◆ Your goal ◆
The entries below hold a line with "Record ConfigOk (c" and a line with "destruct (proj1 (Forall_lookup". Return those lines and all that lie between them, exactly and only.
----------------
(** ** The client's session

    Next to the session: the input batches the client has, and the ids that have no bit
    for good, which are the null id once there is a null wire and those that an explicit
    checkpoint dropped under a handle. *)
Record Config : Type := MkConfig { sess : St; batches : list InputBatch; lost : gset N }.
(** The ids whose inputs wait for their batch to be finished. *)
Definition pending_of (b : InputBatch) : list N := if finished_ b then [] else concat (ids_ b).
Definition awaited (bs : list InputBatch) : list N := concat (pending_of <$> bs).
Definition unsettled (c : Config) : gset N := list_to_set (awaited (batches c)) ∪ lost c.
Definition with_sess (s : St) (c : Config) : Config := MkConfig s (batches c) (lost c).
(** An operand: a wire in scope, or a null one. *)
Definition usable (c : Config) (a : N) : Prop :=
  in_scope (ctx_ (sess c)) a = true ∨ (a = 0%N ∧ 0%N ∈ lost c).

Definition batch_ok (b : InputBatch) : Prop :=
  length (owners_ b) = length (bits_ b) ∧ Forall2 (λ (x : list bool) (i : list N), length x = length i) (bits_ b) (ids_ b).
Record ConfigOk (c : Config) : Prop := {
  co_safe : SafeS (unsettled c) (sess c);
  co_batches : Forall batch_ok (batches c);
  co_nodup : NoDup (awaited (batches c));
  co_apart : ∀ w, w ∈ awaited (batches c) → w ≠ 0%N ∧ w ∉ lost c }.

Lemma awaited_insert bs k b b' :
  bs !! k = Some b → awaited (<[k:=b']> bs) ≡ₚ pending_of b' ++ awaited (delete k bs).
Proof.
  intros Hk. pose proof (lookup_lt_Some _ _ _ Hk) as Hl. unfold awaited.
  rewrite insert_take_drop, delete_take_drop, !fmap_app, fmap_cons, !concat_app by done. cbn [concat].
  apply Permutation_app_swap_app.
Qed.
Lemma awaited_lookup bs k b : bs !! k = Some b → awaited bs ≡ₚ pending_of b ++ awaited (delete k bs).
Proof. intros Hk. rewrite <- (list_insert_id bs k b Hk) at 1. by apply (awaited_insert bs k b). Qed.
Lemma awaited_snoc bs b : awaited (bs ++ [b]) = awaited bs ++ pending_of b.
Proof. unfold awaited. rewrite fmap_app, concat_app. cbn. by rewrite app_nil_r. Qed.
(** Only the ids that are waited for count. *)
Lemma ConfigOk_batches s bs bs' l :
  ConfigOk (MkConfig s bs l) → awaited bs' ≡ₚ awaited bs → Forall batch_ok bs' → ConfigOk (MkConfig s bs' l).
Proof.
  intros [Hs _ Hn Ha] Hp Hb. unfold unsettled in *. cbn [sess batches lost] in *. split; cbn [sess batches lost]; unfold unsettled; cbn [sess batches lost].
  - by rewrite (list_to_set_perm_L _ _ Hp).
  - done.
  - by rewrite Hp.
  - intros w. rewrite Hp. apply Ha.
Qed.
Lemma awaited_lt c w : ConfigOk c → w ∈ awaited (batches c) → (0 < w < next_id_ (ctx_ (sess c)))%N.
Proof.
  intros Hc Hw. destruct (co_apart _ Hc w Hw) as [Hz _].
  destruct (SafeS_id _ _ w (co_safe _ Hc)) as [? _]; [right; apply elem_of_union; left; by apply elem_of_list_to_set|]. lia.
Qed.

(** Adding to a batch. *)
Lemma step_add_ok c k b owner bits v b' s' :
  ConfigOk c → batches c !! k = Some b → batch_add checks me owner bits b (sess c) = Ret (v, b', s') →
  ConfigOk (MkConfig s' (<[k:=b']> (batches c)) (lost c)) ∧ extends (sess c) s'.
Proof.
  intros Hc Hk He. pose proof Hc as [Hs Hb Hn Ha]. pose proof (batch_add_ok _ owner bits b (sess c) Hs) as Hw. rewrite He in Hw.
  destruct Hw as (Hf & -> & -> & Hs' & Hext & Hback). set (ids := range _ _) in *.
  destruct (proj1 (Forall_lookup _ _) Hb k b Hk) as [Ho Hbi].
  assert (∀ w, w ∈ ids → next_id_ (ctx_ (sess c)) ≤ w)%N as Hge by (intros w Hw%elem_of_range; lia).
  assert (awaited (<[k:=MkBatch (owners_ b ++ [owner]) (bits_ b ++ [bits]) (ids_ b ++ [ids]) false]> (batches c)) ≡ₚ
    ids ++ awaited (batches c)) as Hp.
  { rewrite (awaited_insert _ _ _ _ Hk), (awaited_lookup _ _ _ Hk). unfold pending_of. cbn [finished_ ids_]. rewrite Hf.
    rewrite concat_app. cbn [concat]. rewrite app_nil_r, <- app_assoc. apply Permutation_app_swap_app. }
  split; [|done]. split; unfold unsettled; cbn [sess batches lost].
  - rewrite (list_to_set_perm_L _ _ Hp), list_to_set_app_L, <- union_assoc_L. exact Hs'.
  - apply Forall_insert; [done|]. split; cbn [owners_ bits_ ids_]; [rewrite !length_app; cbn; lia|].
    apply Forall2_app; [done|]. constructor; [|done]. unfold ids. rewrite range_length. unfold vlen. lia.
  - rewrite Hp. apply NoDup_app. split; [apply NoDup_range|]. split; [|done].
    intros w Hw%Hge Hw'%(awaited_lt c w Hc). lia.
  - intros w. rewrite Hp, elem_of_app. intros [Hw|Hw]; [|by apply Ha]. apply Hge in Hw.
    pose proof (inv_next _ _ (SafeS_Inv _ _ Hs)). split; [lia|]. intros Hl.
    destruct (SafeS_id _ _ w Hs) as [? _]; [right; by apply elem_of_union_r|]. lia.
Qed.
----------------
◆ Final answer ◆
Record ConfigOk (c : Config) : Prop := {
  co_safe : SafeS (unsettled c) (sess c);
  co_batches : Forall batch_ok (batches c);
  co_nodup : NoDup (awaited (batches c));
  co_apart : ∀ w, w ∈ awaited (batches c) → w ≠ 0%N ∧ w ∉ lost c }.

Lemma awaited_insert bs k b b' :
  bs !! k = Some b → awaited (<[k:=b']> bs) ≡ₚ pending_of b' ++ awaited (delete k bs).
Proof.
  intros Hk. pose proof (lookup_lt_Some _ _ _ Hk) as Hl. unfold awaited.
  rewrite insert_take_drop, delete_take_drop, !fmap_app, fmap_cons, !concat_app by done. cbn [concat].
  apply Permutation_app_swap_app.
Qed.
Lemma awaited_lookup bs k b : bs !! k = Some b → awaited bs ≡ₚ pending_of b ++ awaited (delete k bs).
Proof. intros Hk. rewrite <- (list_insert_id bs k b Hk) at 1. by apply (awaited_insert bs k b). Qed.
Lemma awaited_snoc bs b : awaited (bs ++ [b]) = awaited bs ++ pending_of b.
Proof. unfold awaited. rewrite fmap_app, concat_app. cbn. by rewrite app_nil_r. Qed.
(** Only the ids that are waited for count. *)
Lemma ConfigOk_batches s bs bs' l :
  ConfigOk (MkConfig s bs l) → awaited bs' ≡ₚ awaited bs → Forall batch_ok bs' → ConfigOk (MkConfig s bs' l).
Proof.
  intros [Hs _ Hn Ha] Hp Hb. unfold unsettled in *. cbn [sess batches lost] in *. split; cbn [sess batches lost]; unfold unsettled; cbn [sess batches lost].
  - by rewrite (list_to_set_perm_L _ _ Hp).
  - done.
  - by rewrite Hp.
  - intros w. rewrite Hp. apply Ha.
Qed.
Lemma awaited_lt c w : ConfigOk c → w ∈ awaited (batches c) → (0 < w < next_id_ (ctx_ (sess c)))%N.
Proof.
  intros Hc Hw. destruct (co_apart _ Hc w Hw) as [Hz _].
  destruct (SafeS_id _ _ w (co_safe _ Hc)) as [? _]; [right; apply elem_of_union; left; by apply elem_of_list_to_set|]. lia.
Qed.

(** Adding to a batch. *)
Lemma step_add_ok c k b owner bits v b' s' :
  ConfigOk c → batches c !! k = Some b → batch_add checks me owner bits b (sess c) = Ret (v, b', s') →
  ConfigOk (MkConfig s' (<[k:=b']> (batches c)) (lost c)) ∧ extends (sess c) s'.
Proof.
  intros Hc Hk He. pose proof Hc as [Hs Hb Hn Ha]. pose proof (batch_add_ok _ owner bits b (sess c) Hs) as Hw. rewrite He in Hw.
  destruct Hw as (Hf & -> & -> & Hs' & Hext & Hback). set (ids := range _ _) in *.
  destruct (proj1 (Forall_lookup _ _) Hb k b Hk) as [Ho Hbi].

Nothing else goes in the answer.